WEAK! architects at shenzhen hong kong biennale images courtesy shenzhen hong kong biennale and appointed chief curator of shenzhen exhibition ou ning

 

 

 

for the shenzhen hong kong biennale, the taiwanese architectural group WEAK! architects have created ‘bug dome’ and installed it on the outdoor space northeast of the shenzhen civic center.

as part of the theme – ‘loosing the countryside’, WEAK! architects brought many workers from the southern part of china for their performance. based around insects the ‘bug dome’ is constructed out of bamboo and weak concrete in the form of cement mixed with soil. all the necessary materials were collected from around the building site and will return to the natural environment after the biennale.
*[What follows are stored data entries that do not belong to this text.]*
(** The status supplied as the empty string. *)
Lemma due_date_payload_sample :
  let args : JsObject :=
    {[ "taskId" := JStr "t1"; "dueTimestamp" := JStr "2024-05-01T12:00:00Z";
       "targetColumnId" := JStr "done" ]} in
  set_task_due_date_dateInfo (<["status" := JStr ""]> args)
  = set_task_due_date_dateInfo (delete "status" args)
  ∧ set_task_due_date_dateInfo (<["status" := JStr ""]> args)
    = {[ "dueTimestamp" := JStr "2024-05-01T12:00:00Z";
         "targetColumnId" := JStr "done" ]}.
Proof.
  intros args. split.
  - apply (proj2 (due_date_payload_drops_falsy_options args)). in_list.
  - vm_compute. reflexivity.
Defined.

(** ** The narratives *)



(** X5. get-task-details prints a task exactly as it prints the task's
    printed part: an optional member that is the empty string or 0, and a
    collection that is empty, are printed as if absent, and the swimlane,
    the collaborators and the custom fields of the task never appear in the
    text. *)
Theorem task_details_show_the_printed_part (task : KanbanTask) :
  formattedDetails (printed_part task) = formattedDetails task.
Proof.
  unfold formattedDetails, printed_part.
  cbn [t_id t_name t_columnId t_swimlaneId t_position t_description t_color
       t_number t_responsibleUserId t_totalSecondsSpent t_totalSecondsEstimate
       t_pointsEstimate t_groupingDate t_dates t_subTasks t_labels
       t_collaborators t_customFields t_relations].
  f_equal.
  repeat (apply (f_equal2 (@cons string)); [try reflexivity|]); try reflexivity.
  all: try match goal with
           | |- context [unless_falsy ?o] =>
               unfold unless_falsy; destruct (truthy o) eqn:Ho; rewrite ?Ho; reflexivity
           end.
  all: match goal with
       | |- context [some_nonempty (some_nonempty ?o)] =>
           by destruct o as [[|]|]
       end.
Qed.

(** ** Dispatch and validation *)

Lemma dispatch_finds (r : Registration) :
  r ∈ server_tools →
  find (fun r' => String.eqb (reg_name r') (reg_name r)) server_tools = Some r.
Proof.
  intros Hr. unfold server_tools in Hr.
  repeat (apply elem_of_cons in Hr as [-> | Hr]);
    try (by apply elem_of_nil in Hr); reflexivity.
Qed.

(** X6. The names of the sixteen registrations are pairwise different, so
    a call by a registered name is dispatched to the registration of that
    name: it runs that registration's handler on the parsed arguments when
    the registration's schema accepts them and is refused otherwise. A call
    by any other name reaches no handler. *)
Theorem dispatch_is_by_unique_name :
  NoDup (map reg_name server_tools)
  ∧ (∀ (r : Registration) (arguments : JsValue),
       r ∈ server_tools →
       callTool (reg_name r) arguments
       = match zod_parse (z_object (reg_schema r)) arguments with
         | Some (JObj args) => Handled (reg_handler r args)
         | _ => InvalidArguments
         end)
  ∧ (∀ (name : string) (arguments : JsValue),
       name ∉ map reg_name server_tools → callTool name arguments = UnknownTool).
Proof.
  split; [|split].
  - unfold server_tools.
    cbn [map reg_name get_board create_task get_tasks get_task_details
         update_task get_all_tasks add_subtask update_subtask_by_position
         add_label update_label set_task_due_date update_custom_field
         add_comment update_comment add_subtasks create_task_with_subtasks].
    repeat (apply NoDup_cons_2; [intros Hin; not_in_list Hin|]).
    apply NoDup_nil_2.
  - intros r arguments Hr. unfold callTool. by rewrite (dispatch_finds r Hr).
  - intros name arguments Hname. unfold callTool.
    destruct (find _ server_tools) as [r|] eqn:Hfind; [|reflexivity].
    apply find_some in Hfind as [Hin Heq]. apply String.eqb_eq in Heq.
    exfalso. apply Hname. rewrite <- Heq.
    apply list_elem_of_fmap. exists r. split; [done|]. by apply list_elem_of_In.
Qed.

(** A name that was never registered. *)
Lemma dispatch_unknown_name :
  callTool "delete-task" (JObj {[ "taskId" := JStr "t1" ]}) = UnknownTool.
Proof.
  apply (proj2 (proj2 dispatch_is_by_unique_name)).
  unfold server_tools. cbn [map reg_name get_board create_task get_tasks
    get_task_details update_task get_all_tasks add_subtask
    update_subtask_by_position add_label update_label set_task_due_date
    update_custom_field add_comment update_comment add_subtasks
    create_task_with_subtasks].
  intros Hin. not_in_list Hin.
Defined.

(** X7. For every registered tool and every argument its schema declares
    without [optional]: a call that leaves the argument out is refused
    before the handler runs, and makes no call to the service. *)
Theorem missing_required_argument_is_refused
    (r : Registration) (k : string) (t : ZodType) (arguments : JsObject) :
  r ∈ server_tools → (k, t) ∈ reg_schema r → required t = true →
  arguments !! k = None →
  callTool (reg_name r) (JObj arguments) = InvalidArguments
  ∧ ∀ (S : Type) (h : Answers SvcCall S) (s : S),
      service_calls h s (callTool (reg_name r) (JObj arguments)) = [].
Proof.
  intros Hr Hk Hreq Hmissing.
  apply (callTool_refused r arguments k t (dispatch_finds r Hr) Hk).
  unfold prop. rewrite Hmissing. simpl. by destruct t.
Qed.

(** create-task called without columnId. *)
Lemma missing_required_argument_sample :
  callTool "create-task" (JObj {[ "name" := JStr "T" ]}) = InvalidArguments
  ∧ ∀ (S : Type) (h : Answers SvcCall S) (s : S),
      service_calls h s (callTool "create-task" (JObj {[ "name" := JStr "T" ]})) = [].
Proof.
  apply (missing_required_argument_is_refused create_task "columnId" z_string
           {[ "name" := JStr "T" ]}).
  - unfold server_tools. in_list.
  - in_list.
  - reflexivity.
  - vm_compute. reflexivity.
Defined.

Lemma schemas_refuse_null :
  Forall (fun r => Forall (fun member => zod_parse member.2 JNull = None)
                          (reg_schema r)) server_tools.
Proof. repeat constructor. Qed.

(** X8. No argument of any registered tool accepts null: a call that
    supplies null for a declared argument, required or optional, is refused
    before the handler runs. In particular update-subtask-by-position
    refuses null for userId, dueDateTimestamp and dueDateTimestampLocal, the
    arguments whose description says to use null to clear them. *)
Theorem null_argument_is_refused
    (r : Registration) (k : string) (t : ZodType) (arguments : JsObject) :
  r ∈ server_tools → (k, t) ∈ reg_schema r →
  arguments !! k = Some JNull →
  callTool (reg_name r) (JObj arguments) = InvalidArguments
  ∧ ∀ (S : Type) (h : Answers SvcCall S) (s : S),
      service_calls h s (callTool (reg_name r) (JObj arguments)) = [].
Proof.
  intros Hr Hk Hnull.
  apply (callTool_refused r arguments k t (dispatch_finds r Hr) Hk).
  unfold prop. rewrite Hnull. simpl.
  pose proof schemas_refuse_null as Hall.
  rewrite Forall_forall in Hall. specialize (Hall r Hr).
  rewrite Forall_forall in Hall. apply (Hall (k, t) Hk).
Qed.

(** Clearing the assignee of a subtask with null. *)
Lemma null_argument_sample :
  callTool "update-subtask-by-position"
    (JObj {[ "taskId" := JStr "t1"; "index" := JNum 0; "userId" := JNull ]})
  = InvalidArguments
  ∧ ∀ (S : Type) (h : Answers SvcCall S) (s : S),
      service_calls h s
        (callTool "update-subtask-by-position"
           (JObj {[ "taskId" := JStr "t1"; "index" := JNum 0; "userId" := JNull ]}))
      = [].
Proof.
  apply (null_argument_is_refused update_subtask_by_position "userId"
           (z_optional z_string)
           {[ "taskId" := JStr "t1"; "index" := JNum 0; "userId" := JNull ]}).
  - unfold server_tools. in_list.
  - in_list.
  - vm_compute. reflexivity.
Defined.

Lemma parse_members_insert_other (parse : ZodType → JsValue → option JsValue)
    (data : JsObject) (shape : list (string * ZodType)) (k : string) (v : JsValue) :
  k ∉ map fst shape →
  parse_members parse (<[k := v]> data) shape = parse_members parse data shape.
Proof.
  induction shape as [|[k' tk'] shape IH]; intros Hk; [reflexivity|].
  assert (k ≠ k') as Hne by (intros ->; apply Hk; apply list_elem_of_here).
  assert (k ∉ map fst shape) as Hrest
    by (intros Hin; apply Hk; by apply list_elem_of_further).
  cbn [parse_members]. rewrite (IH Hrest).
  unfold prop, has_key. by rewrite lookup_insert_ne.
Qed.

Lemma parse_members_keys (parse : ZodType → JsValue → option JsValue)
    (data : JsObject) (shape : list (string * ZodType)) (o : JsObject) (k : string) :
  parse_members parse data shape = Some o → is_Some (o !! k) → k ∈ map fst shape.
Proof.
  revert o. induction shape as [|[k' tk'] shape IH]; intros o.
  - intros [= <-]. rewrite lookup_empty. by intros [? ?].
  - cbn [parse_members].
    destruct (parse tk' (prop data k')) as [r|]; [|discriminate].
    destruct (parse_members parse data shape) as [rest|]; [|discriminate].
    intros [= <-] Hsome. cbn [map fst].
    destruct (decide (k = k')) as [-> | Hne]; [apply list_elem_of_here|].
    apply list_elem_of_further, (IH rest eq_refl).
    destruct (is_defined r || has_key data k'); [|done].
    by rewrite lookup_insert_ne in Hsome.
Qed.

(** X9. For every registered tool, an argument under a key that the tool's
    schema does not declare changes nothing: the call is dispatched exactly
    as the call without it. The object a handler is run on has no key
    outside the schema. *)
Theorem undeclared_arguments_are_dropped (r : Registration) :
  r ∈ server_tools →
  (∀ (arguments : JsObject) (k : string) (v : JsValue),
     k ∉ map fst (reg_schema r) →
     callTool (reg_name r) (JObj (<[k := v]> arguments))
     = callTool (reg_name r) (JObj arguments))
  ∧ (∀ (arguments : JsValue) (p : Prog SvcCall ToolResult),
       callTool (reg_name r) arguments = Handled p →
       ∃ args, p = reg_handler r args
               ∧ ∀ k, is_Some (args !! k) → k ∈ map fst (reg_schema r)).
Proof.
  intros Hr. unfold callTool. rewrite (dispatch_finds r Hr). split.
  - intros arguments k v Hk.
    cbn [zod_parse]. by rewrite parse_members_insert_other.
  - intros arguments p.
    destruct arguments as [| | | | | |data]; try discriminate.
    cbn [zod_parse].
    destruct (parse_members zod_parse data (reg_schema r)) as [args|] eqn:Hparse;
      [|discriminate].
    cbn. intros [= <-]. exists args. split; [reflexivity|].
    intros k. by apply (parse_members_keys _ _ _ _ _ Hparse).
Qed.

(** get-tasks called with an argument it does not declare. *)
Lemma undeclared_arguments_sample :
  callTool "get-tasks" (JObj {[ "columnId" := JStr "c1"; "limit" := JNum 5 ]})
  = Handled (reg_handler get_tasks {[ "columnId" := JStr "c1" ]}).
Proof.
  assert (get_tasks ∈ server_tools) as Hr by (unfold server_tools; in_list).
  change ({[ "columnId" := JStr "c1"; "limit" := JNum 5 ]} : JsObject)
    with (<["columnId" := JStr "c1"]> (<["limit" := JNum 5]> (∅ : JsObject))).
  rewrite insert_insert_ne by done.
  rewrite (proj1 (undeclared_arguments_are_dropped get_tasks Hr)).
  - vm_compute. reflexivity.
  - intros Hin. cbn in Hin. not_in_list Hin.
Defined.

Lemma subtask_without_name_refused (item : JsValue) :
  (∀ s, member item "name" ≠ JStr s) → zod_parse subtask_schema item = None.
Proof.
  intros Hname. destruct item as [| | | | | |o]; try reflexivity.
  unfold subtask_schema. cbn [zod_parse].
  rewrite (parse_members_refused zod_parse o _ "name" z_string); [reflexivity| |].
  - apply list_elem_of_here.
  - cbn [member] in Hname. destruct (prop o "name"); try reflexivity.
    by destruct (Hname s).
Qed.

(** X10. add-subtasks and create-task-with-subtasks validate the whole
    list of subtasks before anything is done: if one element of the list is
    not an object with a string name, the call is refused, the handler is
    not run and no subtask (and no task) is sent to the service. *)
Theorem one_bad_subtask_refuses_the_whole_call
    (r : Registration) (arguments : JsObject) (items : list JsValue) (item : JsValue) :
  r = add_subtasks ∨ r = create_task_with_subtasks →
  arguments !! "subtasks" = Some (JArr items) →
  item ∈ items → (∀ s, member item "name" ≠ JStr s) →
  callTool (reg_name r) (JObj arguments) = InvalidArguments
  ∧ ∀ (S : Type) (h : Answers SvcCall S) (s : S),
      service_calls h s (callTool (reg_name r) (JObj arguments)) = [].
Proof.
  intros Hr Hsub Hin Hname.
  assert (zod_parse (z_array subtask_schema) (prop arguments "subtasks") = None)
    as Hrefused.
  { unfold prop. rewrite Hsub.
    change (JArr <$> mapM (zod_parse subtask_schema) items = None).
    rewrite (mapM_None_2 (zod_parse subtask_schema) items); [reflexivity|].
    apply Exists_exists. exists item. split; [done|].
    by apply subtask_without_name_refused. }
  destruct Hr as [-> | ->];
    apply (callTool_refused _ arguments "subtasks" (z_array subtask_schema));
    try reflexivity; try exact Hrefused; in_list.
Qed.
the cocoon is a temporary multi-functional architecture space, which will serve as a workshop for children, as well as a performance area by underground bands, poetry parties and architecture forums.

hsieh ying-chun, marco casagrande and ching-yueh roan of WEAK! architects

 

 

 

 

WEAK! architects recompose existing materials with minimal effort to total impact. they describe themselves as ‘lazy’ and ‘flexible’. they co-operate with children and grandmothers. WEAK! are hsieh ying-chun (taiwan architectural activist specializing at collaborative construction and sustainable construction), roan ching-yueh (architect, curator and critic) and marco casagrande (finnish architect, founder of C – lab).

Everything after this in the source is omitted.